Artist:    Procol Harum
Title:    Wish Me Well
Source:    CD: Shine On Brightly
Writer(s):    Brooker/Reid
Label:    A&M
Year:    1968
    The second Procol Harum album, Shine On Brightly, saw the group moving in an increasingly progressive direction, incorporating elements of a variety of styles, including Indian, classical and even gospel music. An example of the latter is Wish Me Well, which finishes out side one of the LP. Gary Brooker's gospel-styled piano work on the track is enhanced by some tasty fills from guitarist Robin Trower.

Artist:    Animals
Title:    Don't Bring Me Down
Source:    Mono LP: Animalization
Writer(s):    Goffin/King
Label:    M-G-M
Year:    1966
    I originally bought the Animals Animalization album in early 1967 and immediately fell in love with the first song, Don't Bring Me Down. Written by Gerry Goffin and Carole King, Don't Bring Me Down is one of the few songs written for the Animals by professional songwriters that lead vocalist Eric Burdon actually liked.

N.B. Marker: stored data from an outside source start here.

(** * go-httputil: assertions, recovery middleware and response helpers

    A shallow embedding of the Go package [httputil] and the properties of
    its panic/recover protocol.

    Go values of static type [interface{}] are the inductive [any]; values
    of static type [error] are [option goerror], [None] being the nil
    interface.  Functions that log, write to the [http.ResponseWriter] or
    panic live in a state monad with an outcome that is either a normal
    return or a panic carrying the panic value.

    The response writer and the loggers are recorders: the state keeps the
    header map, the status codes and the values handed to the JSON encoder,
    and the log calls with their arguments, in call order.  Nil pointers
    stored in an interface are not represented, and Go's [int] is [Z]: the
    package only compares status codes. *)

From stdpp Require Import base option list strings gmap.
From Stdlib Require Import ZArith Lia.

Local Open Scope Z_scope.

#[local] Set Warnings "-register-all".

(** ** Dynamic values *)

(** The struct [httperror] of errors.go, over the type of the error values
    its field [err] may hold. *)
Record httperror_ (E : Type) : Type := mk_httperror {
  status : Z;
  err : option E;
}.
Arguments mk_httperror {E} _ _.
Arguments status {E} _.
Arguments err {E} _.

(** Non-nil values whose dynamic type implements [error].
    - [ErrorsNew msg] is the value of [errors.New(msg)] (package go-errors);
      its [Error()] is [msg].
    - [Foreign msg cause] is a value of any other error type with message
      [msg]; [cause = Some c] when the type also has a method
      [Cause() error], returning [c].
    - [Value he] is a [httperror] struct value, as the assertions panic with.
    - [Pointer he] is a non-nil [*httperror], as [NewError] returns.
    - [ForeignHttp s msg c] is a value of a type that is not declared in
      this package and has the methods [Status() int], [Error() string] and
      [Cause() error], returning [s], [msg] and [c]. *)
Inductive goerror : Type :=
| ErrorsNew (msg : string)
| Foreign (msg : string) (cause : option (option goerror))
| Value (he : httperror_ goerror)
| Pointer (he : httperror_ goerror)
| ForeignHttp (s : Z) (msg : string) (c : option goerror).

Abbreviation httperror := (httperror_ goerror).
(** How a run of the Braintrust script goes, stage by stage. *)
Lemma braintrust_main_cases (json_loads : string → option row) (fuel : nat)
    (e : env) :
  (trace_file_exists e = false
   ∧ Braintrust.main json_loads fuel e = missing_file_exit)
  ∨ (trace_file_exists e = true ∧ non_positive (argv e)
     ∧ ∃ msg,
         Braintrust.main json_loads fuel e
         = (Raise (SystemExit 2),
            [LoadDotenv; PathExists TRACE_FILE; ParserError msg]))
  ∨ (trace_file_exists e = true ∧ accepted (argv e) ∧ login_ok e = false
     ∧ Braintrust.main json_loads fuel e
       = (Raise LoginError,
          [LoadDotenv; PathExists TRACE_FILE; Login;
           LogError "Failed to authenticate with Braintrust";
           LogError "Ensure BRAINTRUST_API_KEY is set in your environment"]))
  ∨ (trace_file_exists e = true ∧ accepted (argv e) ∧ login_ok e = true
     ∧ ((∃ ex t,
           Braintrust.load_rows json_loads e = (Raise ex, t)
           ∧ (ex = FileNotFoundError ∨ ex = OSError)
           ∧ open_or_read_fails (trace_file e) = true
           ∧ Forall (λ ev, is_sink ev = false) t
           ∧ Braintrust.main json_loads fuel e
             = (Raise ex, [LoadDotenv; PathExists TRACE_FILE; Login] ++ t))
        ∨ ∃ rows t,
            Braintrust.load_rows json_loads e = (Ret rows, t)
            ∧ Forall (λ ev, is_sink ev = false) t
            ∧ ((build_tree rows = (Raise (KeyError "id"), [])
                ∧ Braintrust.main json_loads fuel e
                  = (Raise (KeyError "id"),
                     [LoadDotenv; PathExists TRACE_FILE; Login] ++ t))
               ∨ ∃ tree,
                   build_tree rows = (Ret tree, [])
                   ∧ ((∃ k,
                         Braintrust.index_rows (flatten (argv e)) rows
                         = (Raise (KeyError k), [])
                         ∧ Braintrust.main json_loads fuel e
                           = (Raise (KeyError k),
                              [LoadDotenv; PathExists TRACE_FILE; Login]
                              ++ t))
                      ∨ ∃ ix,
                          Braintrust.index_rows (flatten (argv e)) rows
                          = (Ret ix, [])
                          ∧ snd (Braintrust.main json_loads fuel e)
                            = [LoadDotenv; PathExists TRACE_FILE; Login]
                              ++ t
                              ++ snd (Braintrust.replay fuel (argv e) tree ix)
                          ∧ fst (Braintrust.main json_loads fuel e)
                            = match fst (Braintrust.replay fuel (argv e) tree
                                           ix) with
                              | Ret _ => Ret tt
                              | Raise ex => Raise ex
                              | OutOfFuel => OutOfFuel
                              end)))).
Proof.
  unfold Braintrust.main. rewrite bind_emit.
  destruct (check_trace_file_cases e)
    as [[Hex Hcheck]|[Hex (t0 & Hcheck & _)]].
  2: { left. split; [done|].
       rewrite (check_trace_file_missing e Hex), bind_Raise. done. }
  right. rewrite Hcheck, bind_Ret. cbn [fst snd app].
  destruct (validate_args_cases (argv e)) as [[Hacc Hval]|[Hnp [msg Hval]]].
  2: { left. split; [done|]. split; [done|]. exists msg.
       by rewrite Hval, bind_Raise. }
  right. rewrite Hval, bind_Ret. cbn [fst snd app].
  destruct (login_cases e) as [[Hok Hlogin]|[Hok Hlogin]].
  2: { left. split; [done|]. split; [done|]. split; [done|].
       by rewrite Hlogin, bind_Raise. }
  right. split; [done|]. split; [done|]. split; [done|].
  rewrite Hlogin, bind_Ret. cbn [fst snd app].
  destruct (load_rows_cases json_loads e)
    as [(rows & t & Hload & _ & _ & Hsink)
       |(ex & t & msg & Hload & _ & Hsink & Hfails & Hex')].
  2: { left. exists ex, (t ++ [LogError msg]).
       split; [done|]. split; [by destruct Hex' as [[? _]|[? _]]; [left|right]|].
       split; [done|].
       split; [apply Forall_app; split; [done|by repeat constructor]|].
       by rewrite Hload, bind_Raise. }
  right. exists rows, t. split; [done|]. split; [done|].
  rewrite Hload, bind_Ret. cbn [fst snd app].
  destruct (build_tree_cases rows) as [[tree Htree]|Htree].
  2: { left. split; [done|]. rewrite Htree, bind_Raise. cbn.
       by rewrite app_nil_r. }
  right. exists tree. split; [done|]. rewrite Htree, bind_Ret.
  cbn [fst snd app].
  destruct (proj1 (index_rows_cases (flatten (argv e)) rows))
    as [[ix Hix]|[k Hix]].
  2: { left. exists k. split; [done|]. rewrite Hix, bind_Raise. cbn.
       by rewrite app_nil_r. }
  right. exists ix. split; [done|]. rewrite Hix, bind_Ret.
  cbn [fst snd app]. rewrite fst_bind, snd_bind.
  split.
  - do 3 f_equal. destruct (fst (Braintrust.replay fuel (argv e) tree ix));
      by rewrite ?app_nil_r.
  - by destruct (fst (Braintrust.replay fuel (argv e) tree ix)).
Qed.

Artist:    Mouse And The Traps
Title:    Maid Of Sugar-Maid Of Spice
Source:    Mono British import CD: The Fraternity Years (originally released as 45 RPM single)
Writer(s):    Henderson/Weiss
Label:    Big Beat (original label: Fraternity)
Year:    1966
    Mouse (Ronnie Weiss) was, for a time, the most popular guy in Tyler, Texas, at least among the local youth. His band, Mouse and the traps, had a series of regional hits that garnered airplay at stations all across the state (and a rather large state at that). Although Mouse's first big hit, A Public Execution, had a strong Dylan feel to it, the band's 1966 followup single Maid Of Sugar-Maid Of Spice, has come to be considered a garage-rock classic.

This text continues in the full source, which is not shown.